*Record excerpts:*

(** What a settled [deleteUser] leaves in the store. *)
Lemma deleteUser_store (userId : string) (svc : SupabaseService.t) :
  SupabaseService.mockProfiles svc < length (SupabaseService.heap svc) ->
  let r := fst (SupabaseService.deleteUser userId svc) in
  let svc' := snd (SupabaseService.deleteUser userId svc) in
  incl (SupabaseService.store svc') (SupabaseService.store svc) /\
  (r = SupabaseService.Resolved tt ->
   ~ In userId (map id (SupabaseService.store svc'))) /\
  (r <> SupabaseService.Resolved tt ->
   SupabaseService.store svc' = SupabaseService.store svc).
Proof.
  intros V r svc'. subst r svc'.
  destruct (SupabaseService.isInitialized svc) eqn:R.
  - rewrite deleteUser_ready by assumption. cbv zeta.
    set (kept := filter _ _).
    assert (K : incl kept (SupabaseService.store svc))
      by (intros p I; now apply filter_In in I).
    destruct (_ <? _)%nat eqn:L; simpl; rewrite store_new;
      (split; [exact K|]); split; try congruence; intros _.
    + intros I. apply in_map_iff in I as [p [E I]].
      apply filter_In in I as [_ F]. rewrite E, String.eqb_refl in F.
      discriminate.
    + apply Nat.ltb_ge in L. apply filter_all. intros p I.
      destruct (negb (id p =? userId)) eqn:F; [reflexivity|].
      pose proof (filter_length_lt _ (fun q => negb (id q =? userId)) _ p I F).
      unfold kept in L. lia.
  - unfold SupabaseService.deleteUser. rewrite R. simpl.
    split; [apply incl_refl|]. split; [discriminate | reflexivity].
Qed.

...

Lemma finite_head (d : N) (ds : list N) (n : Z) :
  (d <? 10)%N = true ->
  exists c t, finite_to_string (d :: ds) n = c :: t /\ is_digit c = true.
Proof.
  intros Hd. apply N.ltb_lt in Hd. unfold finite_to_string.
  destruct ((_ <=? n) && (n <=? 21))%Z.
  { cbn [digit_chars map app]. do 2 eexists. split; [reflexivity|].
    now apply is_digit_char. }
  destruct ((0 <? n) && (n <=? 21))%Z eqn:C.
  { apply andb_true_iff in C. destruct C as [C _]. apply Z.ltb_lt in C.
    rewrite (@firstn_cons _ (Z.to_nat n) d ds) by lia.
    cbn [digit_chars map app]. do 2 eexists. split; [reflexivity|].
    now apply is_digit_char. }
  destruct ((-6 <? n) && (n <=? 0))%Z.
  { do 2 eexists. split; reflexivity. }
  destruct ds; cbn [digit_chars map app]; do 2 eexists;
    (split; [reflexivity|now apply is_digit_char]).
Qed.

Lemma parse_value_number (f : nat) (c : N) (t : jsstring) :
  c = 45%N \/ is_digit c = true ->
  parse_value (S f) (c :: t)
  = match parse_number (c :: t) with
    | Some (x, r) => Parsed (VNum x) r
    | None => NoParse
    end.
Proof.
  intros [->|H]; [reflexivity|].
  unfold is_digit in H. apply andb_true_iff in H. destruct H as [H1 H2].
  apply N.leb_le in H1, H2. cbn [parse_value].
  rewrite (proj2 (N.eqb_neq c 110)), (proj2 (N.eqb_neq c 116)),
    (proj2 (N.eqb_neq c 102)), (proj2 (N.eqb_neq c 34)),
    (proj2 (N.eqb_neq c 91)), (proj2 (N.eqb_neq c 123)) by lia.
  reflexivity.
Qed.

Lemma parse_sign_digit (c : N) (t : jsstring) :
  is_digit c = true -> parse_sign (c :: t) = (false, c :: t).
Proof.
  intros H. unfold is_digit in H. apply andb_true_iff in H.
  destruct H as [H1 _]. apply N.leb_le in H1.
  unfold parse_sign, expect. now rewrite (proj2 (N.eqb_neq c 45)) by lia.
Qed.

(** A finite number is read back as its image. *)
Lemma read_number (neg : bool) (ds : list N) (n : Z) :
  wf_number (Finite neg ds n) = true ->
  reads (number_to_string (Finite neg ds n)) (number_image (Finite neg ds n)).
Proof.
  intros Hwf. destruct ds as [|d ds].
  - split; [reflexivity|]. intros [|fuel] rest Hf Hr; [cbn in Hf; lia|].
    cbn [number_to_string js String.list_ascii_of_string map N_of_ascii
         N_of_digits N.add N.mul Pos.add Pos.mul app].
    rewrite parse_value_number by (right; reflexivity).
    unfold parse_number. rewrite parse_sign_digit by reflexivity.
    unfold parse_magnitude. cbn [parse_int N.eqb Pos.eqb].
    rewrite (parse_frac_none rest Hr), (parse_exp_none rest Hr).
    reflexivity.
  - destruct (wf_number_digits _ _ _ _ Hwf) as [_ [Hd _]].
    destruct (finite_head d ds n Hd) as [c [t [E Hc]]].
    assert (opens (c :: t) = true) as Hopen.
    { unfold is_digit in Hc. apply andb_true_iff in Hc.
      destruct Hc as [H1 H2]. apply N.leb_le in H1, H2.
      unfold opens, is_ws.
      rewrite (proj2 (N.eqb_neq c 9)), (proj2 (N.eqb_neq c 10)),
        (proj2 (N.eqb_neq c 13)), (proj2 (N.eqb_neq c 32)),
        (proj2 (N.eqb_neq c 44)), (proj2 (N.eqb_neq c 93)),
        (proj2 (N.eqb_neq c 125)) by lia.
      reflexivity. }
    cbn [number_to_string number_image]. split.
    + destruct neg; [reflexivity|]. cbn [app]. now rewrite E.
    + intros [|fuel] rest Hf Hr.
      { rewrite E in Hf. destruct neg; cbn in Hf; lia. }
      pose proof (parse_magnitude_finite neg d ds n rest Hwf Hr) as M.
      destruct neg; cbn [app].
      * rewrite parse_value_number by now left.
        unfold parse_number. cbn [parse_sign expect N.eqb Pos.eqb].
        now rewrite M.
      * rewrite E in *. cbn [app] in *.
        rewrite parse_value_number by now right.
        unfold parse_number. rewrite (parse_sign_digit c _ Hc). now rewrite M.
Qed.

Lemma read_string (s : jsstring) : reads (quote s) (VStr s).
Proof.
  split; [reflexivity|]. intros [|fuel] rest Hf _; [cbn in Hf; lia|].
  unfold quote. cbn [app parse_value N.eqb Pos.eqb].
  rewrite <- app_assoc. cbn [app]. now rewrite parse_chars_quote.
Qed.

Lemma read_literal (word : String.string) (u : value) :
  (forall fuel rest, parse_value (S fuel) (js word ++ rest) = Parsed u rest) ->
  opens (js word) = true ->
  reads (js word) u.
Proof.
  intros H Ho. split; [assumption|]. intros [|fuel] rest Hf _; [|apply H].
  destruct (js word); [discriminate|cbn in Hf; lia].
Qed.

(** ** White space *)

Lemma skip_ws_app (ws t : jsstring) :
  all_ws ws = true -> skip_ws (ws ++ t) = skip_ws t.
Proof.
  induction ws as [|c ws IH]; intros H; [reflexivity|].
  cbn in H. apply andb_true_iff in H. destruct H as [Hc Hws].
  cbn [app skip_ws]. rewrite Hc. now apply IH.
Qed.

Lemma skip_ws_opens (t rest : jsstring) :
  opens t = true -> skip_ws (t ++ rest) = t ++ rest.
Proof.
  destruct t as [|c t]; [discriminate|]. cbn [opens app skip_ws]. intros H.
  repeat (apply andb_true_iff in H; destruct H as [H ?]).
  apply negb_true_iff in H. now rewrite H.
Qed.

---

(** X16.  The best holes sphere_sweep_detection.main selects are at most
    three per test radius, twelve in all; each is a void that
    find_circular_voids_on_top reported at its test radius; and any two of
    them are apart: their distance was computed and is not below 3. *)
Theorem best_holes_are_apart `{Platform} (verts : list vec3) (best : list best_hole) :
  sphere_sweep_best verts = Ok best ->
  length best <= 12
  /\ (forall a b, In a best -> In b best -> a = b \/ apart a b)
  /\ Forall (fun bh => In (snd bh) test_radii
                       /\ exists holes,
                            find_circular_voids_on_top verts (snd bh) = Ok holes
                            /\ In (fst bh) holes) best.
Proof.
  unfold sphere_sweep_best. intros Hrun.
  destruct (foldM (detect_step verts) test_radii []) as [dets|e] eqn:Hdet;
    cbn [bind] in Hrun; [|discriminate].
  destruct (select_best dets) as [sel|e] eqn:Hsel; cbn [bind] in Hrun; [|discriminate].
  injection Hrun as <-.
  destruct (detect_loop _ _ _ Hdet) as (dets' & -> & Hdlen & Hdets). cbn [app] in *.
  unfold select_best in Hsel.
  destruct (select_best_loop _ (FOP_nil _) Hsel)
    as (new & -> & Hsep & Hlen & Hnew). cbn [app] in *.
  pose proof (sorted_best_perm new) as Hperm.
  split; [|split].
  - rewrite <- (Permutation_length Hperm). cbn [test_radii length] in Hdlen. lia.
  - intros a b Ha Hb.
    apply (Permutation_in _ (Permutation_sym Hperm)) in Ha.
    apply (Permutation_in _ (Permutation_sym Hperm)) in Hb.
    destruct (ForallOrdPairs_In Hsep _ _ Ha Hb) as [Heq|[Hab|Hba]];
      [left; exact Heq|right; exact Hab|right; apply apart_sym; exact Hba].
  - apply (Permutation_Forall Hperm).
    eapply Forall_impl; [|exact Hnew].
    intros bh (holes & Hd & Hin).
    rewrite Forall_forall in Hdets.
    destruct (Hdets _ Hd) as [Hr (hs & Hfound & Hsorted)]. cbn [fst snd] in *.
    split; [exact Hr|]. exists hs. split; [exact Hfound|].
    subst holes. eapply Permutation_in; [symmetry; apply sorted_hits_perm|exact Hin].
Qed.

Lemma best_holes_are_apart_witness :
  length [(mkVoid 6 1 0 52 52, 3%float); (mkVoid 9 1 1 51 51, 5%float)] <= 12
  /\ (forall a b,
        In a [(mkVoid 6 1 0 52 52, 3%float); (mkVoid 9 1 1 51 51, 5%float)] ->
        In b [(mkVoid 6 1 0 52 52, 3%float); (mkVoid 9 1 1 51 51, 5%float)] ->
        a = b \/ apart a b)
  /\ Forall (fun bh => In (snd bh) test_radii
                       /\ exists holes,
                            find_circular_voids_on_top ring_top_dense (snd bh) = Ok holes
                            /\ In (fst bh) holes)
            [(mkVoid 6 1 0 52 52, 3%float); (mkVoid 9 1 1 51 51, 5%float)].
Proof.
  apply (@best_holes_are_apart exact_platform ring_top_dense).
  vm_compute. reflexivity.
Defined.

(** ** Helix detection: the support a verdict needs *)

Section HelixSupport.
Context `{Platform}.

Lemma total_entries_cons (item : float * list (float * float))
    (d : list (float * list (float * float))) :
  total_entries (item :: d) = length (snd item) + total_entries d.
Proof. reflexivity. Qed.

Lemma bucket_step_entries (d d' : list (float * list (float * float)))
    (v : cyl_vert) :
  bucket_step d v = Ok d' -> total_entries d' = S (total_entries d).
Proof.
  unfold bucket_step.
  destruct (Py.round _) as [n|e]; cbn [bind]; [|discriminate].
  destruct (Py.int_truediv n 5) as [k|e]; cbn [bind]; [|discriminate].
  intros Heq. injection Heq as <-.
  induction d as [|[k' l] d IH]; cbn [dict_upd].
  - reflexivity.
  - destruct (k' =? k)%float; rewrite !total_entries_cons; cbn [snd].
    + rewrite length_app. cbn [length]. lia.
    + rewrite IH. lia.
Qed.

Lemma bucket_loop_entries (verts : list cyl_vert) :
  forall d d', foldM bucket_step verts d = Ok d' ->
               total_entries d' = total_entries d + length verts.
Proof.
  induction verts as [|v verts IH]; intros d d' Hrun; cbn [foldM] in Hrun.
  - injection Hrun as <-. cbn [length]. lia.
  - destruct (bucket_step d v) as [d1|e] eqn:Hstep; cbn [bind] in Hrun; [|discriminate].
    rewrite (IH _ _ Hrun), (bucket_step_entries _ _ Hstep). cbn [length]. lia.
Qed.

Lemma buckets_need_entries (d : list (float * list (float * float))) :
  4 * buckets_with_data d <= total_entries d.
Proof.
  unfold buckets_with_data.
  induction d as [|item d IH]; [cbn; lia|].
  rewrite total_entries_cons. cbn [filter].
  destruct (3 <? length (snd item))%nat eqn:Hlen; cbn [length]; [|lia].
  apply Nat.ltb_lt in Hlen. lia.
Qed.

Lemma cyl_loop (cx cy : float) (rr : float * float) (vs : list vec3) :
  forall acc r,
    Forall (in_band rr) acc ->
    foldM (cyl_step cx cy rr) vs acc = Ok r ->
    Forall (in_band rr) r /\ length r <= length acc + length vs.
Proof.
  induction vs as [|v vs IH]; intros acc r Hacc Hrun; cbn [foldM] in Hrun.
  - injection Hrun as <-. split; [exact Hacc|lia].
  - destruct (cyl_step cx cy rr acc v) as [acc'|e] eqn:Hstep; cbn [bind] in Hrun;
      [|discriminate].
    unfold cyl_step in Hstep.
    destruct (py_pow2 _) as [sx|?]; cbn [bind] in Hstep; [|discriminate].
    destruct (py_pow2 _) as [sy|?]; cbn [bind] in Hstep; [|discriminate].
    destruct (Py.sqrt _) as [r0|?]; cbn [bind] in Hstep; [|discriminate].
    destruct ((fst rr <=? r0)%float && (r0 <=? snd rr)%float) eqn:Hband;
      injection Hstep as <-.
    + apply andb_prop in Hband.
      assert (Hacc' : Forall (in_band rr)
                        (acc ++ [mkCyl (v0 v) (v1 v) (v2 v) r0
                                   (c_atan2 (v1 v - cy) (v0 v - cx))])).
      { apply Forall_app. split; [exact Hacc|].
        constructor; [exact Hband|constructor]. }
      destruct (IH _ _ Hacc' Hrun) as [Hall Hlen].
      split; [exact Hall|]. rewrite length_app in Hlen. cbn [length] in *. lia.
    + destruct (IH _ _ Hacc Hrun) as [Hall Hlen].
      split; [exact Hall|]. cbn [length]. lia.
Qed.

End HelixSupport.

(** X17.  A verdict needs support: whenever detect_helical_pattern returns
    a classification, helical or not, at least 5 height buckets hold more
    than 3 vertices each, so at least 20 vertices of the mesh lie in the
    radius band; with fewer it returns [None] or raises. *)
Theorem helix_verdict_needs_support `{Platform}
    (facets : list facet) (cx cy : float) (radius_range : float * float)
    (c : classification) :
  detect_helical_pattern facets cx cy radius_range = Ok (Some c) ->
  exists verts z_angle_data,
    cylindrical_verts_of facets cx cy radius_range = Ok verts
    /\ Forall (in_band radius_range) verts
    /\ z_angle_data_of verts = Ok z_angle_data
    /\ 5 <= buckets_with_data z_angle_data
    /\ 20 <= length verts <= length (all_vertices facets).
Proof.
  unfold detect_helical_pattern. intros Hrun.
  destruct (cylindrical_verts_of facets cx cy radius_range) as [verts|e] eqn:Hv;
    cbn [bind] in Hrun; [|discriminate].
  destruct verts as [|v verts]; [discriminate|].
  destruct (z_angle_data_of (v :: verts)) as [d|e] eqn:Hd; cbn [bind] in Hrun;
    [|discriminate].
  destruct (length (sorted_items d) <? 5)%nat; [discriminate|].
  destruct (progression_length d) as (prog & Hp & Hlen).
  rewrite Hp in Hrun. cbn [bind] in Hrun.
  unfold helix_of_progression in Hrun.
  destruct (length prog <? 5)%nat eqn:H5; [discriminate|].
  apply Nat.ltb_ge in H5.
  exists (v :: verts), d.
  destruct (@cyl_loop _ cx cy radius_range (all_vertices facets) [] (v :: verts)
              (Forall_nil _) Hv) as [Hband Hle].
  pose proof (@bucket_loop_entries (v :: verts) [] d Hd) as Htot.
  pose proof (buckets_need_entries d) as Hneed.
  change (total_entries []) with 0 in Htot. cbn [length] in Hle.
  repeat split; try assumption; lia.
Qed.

*Aim of the task:* Set down, exactly as they stand above, the lines starting with the line with "Lemma bucket_step_entries (d" and going on through the line with "unfold buckets_with_data.", and no others.

*Solution for this task:*
Lemma bucket_step_entries (d d' : list (float * list (float * float)))
    (v : cyl_vert) :
  bucket_step d v = Ok d' -> total_entries d' = S (total_entries d).
Proof.
  unfold bucket_step.
  destruct (Py.round _) as [n|e]; cbn [bind]; [|discriminate].
  destruct (Py.int_truediv n 5) as [k|e]; cbn [bind]; [|discriminate].
  intros Heq. injection Heq as <-.
  induction d as [|[k' l] d IH]; cbn [dict_upd].
  - reflexivity.
  - destruct (k' =? k)%float; rewrite !total_entries_cons; cbn [snd].
    + rewrite length_app. cbn [length]. lia.
    + rewrite IH. lia.
Qed.

Lemma bucket_loop_entries (verts : list cyl_vert) :
  forall d d', foldM bucket_step verts d = Ok d' ->
               total_entries d' = total_entries d + length verts.
Proof.
  induction verts as [|v verts IH]; intros d d' Hrun; cbn [foldM] in Hrun.
  - injection Hrun as <-. cbn [length]. lia.
  - destruct (bucket_step d v) as [d1|e] eqn:Hstep; cbn [bind] in Hrun; [|discriminate].
    rewrite (IH _ _ Hrun), (bucket_step_entries _ _ Hstep). cbn [length]. lia.
Qed.

Lemma buckets_need_entries (d : list (float * list (float * float))) :
  4 * buckets_with_data d <= total_entries d.
Proof.
  unfold buckets_with_data.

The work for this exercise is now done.